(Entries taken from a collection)
::::::::
(** X18: the per-operation comparison reports ["Parameter '" ++ name ++
    "' removed"] once when the old operation has a parameter [name] and the
    new one has none of that name, and never otherwise. *)
Theorem compareOperations_removed_param p m oldOp newOp name :
  length (filter (fun c => String.eqb (Description c) ("Parameter '" ++ name ++ "' removed"))
            (compareOperations p m oldOp newOp)) =
  match lookup name (getParameters oldOp), lookup name (getParameters newOp) with
  | Some _, None => 1
  | _, _ => 0
  end.
Proof.
  unfold compareOperations. rewrite !filter_app, !length_app.
  rewrite (filter_all_false _ (bodyChanges _ _ _ _)).
  2: { intros c Hc. unfold bodyChanges in Hc.
       destruct (getRequestBody oldOp), (getRequestBody newOp) as [nb|]; try contradiction.
       - destruct Hc as [<-|[]]. reflexivity.
       - destruct (as_bool (lookup "required" nb)) as [[|]|]; try contradiction.
         destruct Hc as [<-|[]]. reflexivity. }
  rewrite (filter_all_false _ (requiredFieldChanges _ _ _ _)).
  2: { intros c Hc. apply field_descriptions in Hc as [f ->]. reflexivity. }
  rewrite (filter_all_false _ (responseChanges _ _ _ _)).
  2: { intros c Hc. unfold responseChanges in Hc. cbv zeta in Hc.
       apply in_flat_map in Hc as [x [_ Hc]].
       destruct (contains _ x); cbn in Hc; [contradiction|].
       destruct Hc as [<-|[]]. reflexivity. }
  rewrite (filter_all_false _ (newParamChanges _ _ _ _)).
  2: { intros c Hc. unfold newParamChanges in Hc.
       apply in_flat_map in Hc as [[n v] [_ Hc]].
       destruct (lookup n _); cbn in Hc; [contradiction|].
       destruct (isParamRequired v); cbn in Hc; [|contradiction].
       destruct Hc as [<-|[]]. reflexivity. }
  cbn [length]. rewrite !Nat.add_0_l, Nat.add_0_r.
  unfold removedParamChanges. cbv zeta.
  apply removed_param_count. apply getParameters_nodup.
Qed.
(** * TaskFlow: the task list's optimistic overlay and the comment thread

    A shallow embedding of the two client components
    [src/components/task-list.tsx] and [src/components/task-comments.tsx]:
    the reducer handed to [useOptimistic], the event handlers, the helper
    functions ([getInitials], [canDeleteComment]) and what the components
    render, followed by the properties the specification states about them.

    The JavaScript run time is modelled as far as the two files use it:
    strings are sequences of UTF-16 code units, [&&] and [!] go through
    truthiness, and the hooks [useState], [useTransition] and
    [useOptimistic] become explicit component state. *)

From Stdlib Require Import ZArith NArith List Bool String Ascii Lia Permutation.
Import ListNotations.

Set Implicit Arguments.

(* ================================================================= *)
(** ** The fragment of JavaScript the components rely on *)

Module JS.

(** A string is the sequence of its UTF-16 code units. *)
Definition jsstring := list N.

(** String literals of the source, all of them ASCII. *)
Definition lit (s : string) : jsstring :=
  map N_of_ascii (list_ascii_of_string s).

(** [a === b] on strings. *)
Fixpoint string_eq (a b : jsstring) : bool :=
  match a, b with
  | [], [] => true
  | x :: a', y :: b' => N.eqb x y && string_eq a' b'
  | _, _ => false
  end.

(** Truthiness of a string: only the empty string is falsy. *)
Definition string_truthy (s : jsstring) : bool :=
  match s with [] => false | _ :: _ => true end.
::::::::
▶ **Your objective**: Keeping every word in place, restate the entries above.

▶ **Your response**:
(** X18: the per-operation comparison reports ["Parameter '" ++ name ++
    "' removed"] once when the old operation has a parameter [name] and the
    new one has none of that name, and never otherwise. *)
Theorem compareOperations_removed_param p m oldOp newOp name :
  length (filter (fun c => String.eqb (Description c) ("Parameter '" ++ name ++ "' removed"))
            (compareOperations p m oldOp newOp)) =
  match lookup name (getParameters oldOp), lookup name (getParameters newOp) with
  | Some _, None => 1
  | _, _ => 0
  end.
Proof.
  unfold compareOperations. rewrite !filter_app, !length_app.
  rewrite (filter_all_false _ (bodyChanges _ _ _ _)).
  2: { intros c Hc. unfold bodyChanges in Hc.
       destruct (getRequestBody oldOp), (getRequestBody newOp) as [nb|]; try contradiction.
       - destruct Hc as [<-|[]]. reflexivity.
       - destruct (as_bool (lookup "required" nb)) as [[|]|]; try contradiction.
         destruct Hc as [<-|[]]. reflexivity. }
  rewrite (filter_all_false _ (requiredFieldChanges _ _ _ _)).
  2: { intros c Hc. apply field_descriptions in Hc as [f ->]. reflexivity. }
  rewrite (filter_all_false _ (responseChanges _ _ _ _)).
  2: { intros c Hc. unfold responseChanges in Hc. cbv zeta in Hc.
       apply in_flat_map in Hc as [x [_ Hc]].
       destruct (contains _ x); cbn in Hc; [contradiction|].
       destruct Hc as [<-|[]]. reflexivity. }
  rewrite (filter_all_false _ (newParamChanges _ _ _ _)).
  2: { intros c Hc. unfold newParamChanges in Hc.
       apply in_flat_map in Hc as [[n v] [_ Hc]].
       destruct (lookup n _); cbn in Hc; [contradiction|].
       destruct (isParamRequired v); cbn in Hc; [|contradiction].
       destruct Hc as [<-|[]]. reflexivity. }
  cbn [length]. rewrite !Nat.add_0_l, Nat.add_0_r.
  unfold removedParamChanges. cbv zeta.
  apply removed_param_count. apply getParameters_nodup.
Qed.
(** * TaskFlow: the task list's optimistic overlay and the comment thread

    A shallow embedding of the two client components
    [src/components/task-list.tsx] and [src/components/task-comments.tsx]:
    the reducer handed to [useOptimistic], the event handlers, the helper
    functions ([getInitials], [canDeleteComment]) and what the components
    render, followed by the properties the specification states about them.

    The JavaScript run time is modelled as far as the two files use it:
    strings are sequences of UTF-16 code units, [&&] and [!] go through
    truthiness, and the hooks [useState], [useTransition] and
    [useOptimistic] become explicit component state. *)

From Stdlib Require Import ZArith NArith List Bool String Ascii Lia Permutation.
Import ListNotations.

Set Implicit Arguments.

(* ================================================================= *)
(** ** The fragment of JavaScript the components rely on *)

Module JS.

(** A string is the sequence of its UTF-16 code units. *)
Definition jsstring := list N.

(** String literals of the source, all of them ASCII. *)
Definition lit (s : string) : jsstring :=
  map N_of_ascii (list_ascii_of_string s).

(** [a === b] on strings. *)
Fixpoint string_eq (a b : jsstring) : bool :=
  match a, b with
  | [], [] => true
  | x :: a', y :: b' => N.eqb x y && string_eq a' b'
  | _, _ => false
  end.

(** Truthiness of a string: only the empty string is falsy. *)
Definition string_truthy (s : jsstring) : bool :=
  match s with [] => false | _ :: _ => true end.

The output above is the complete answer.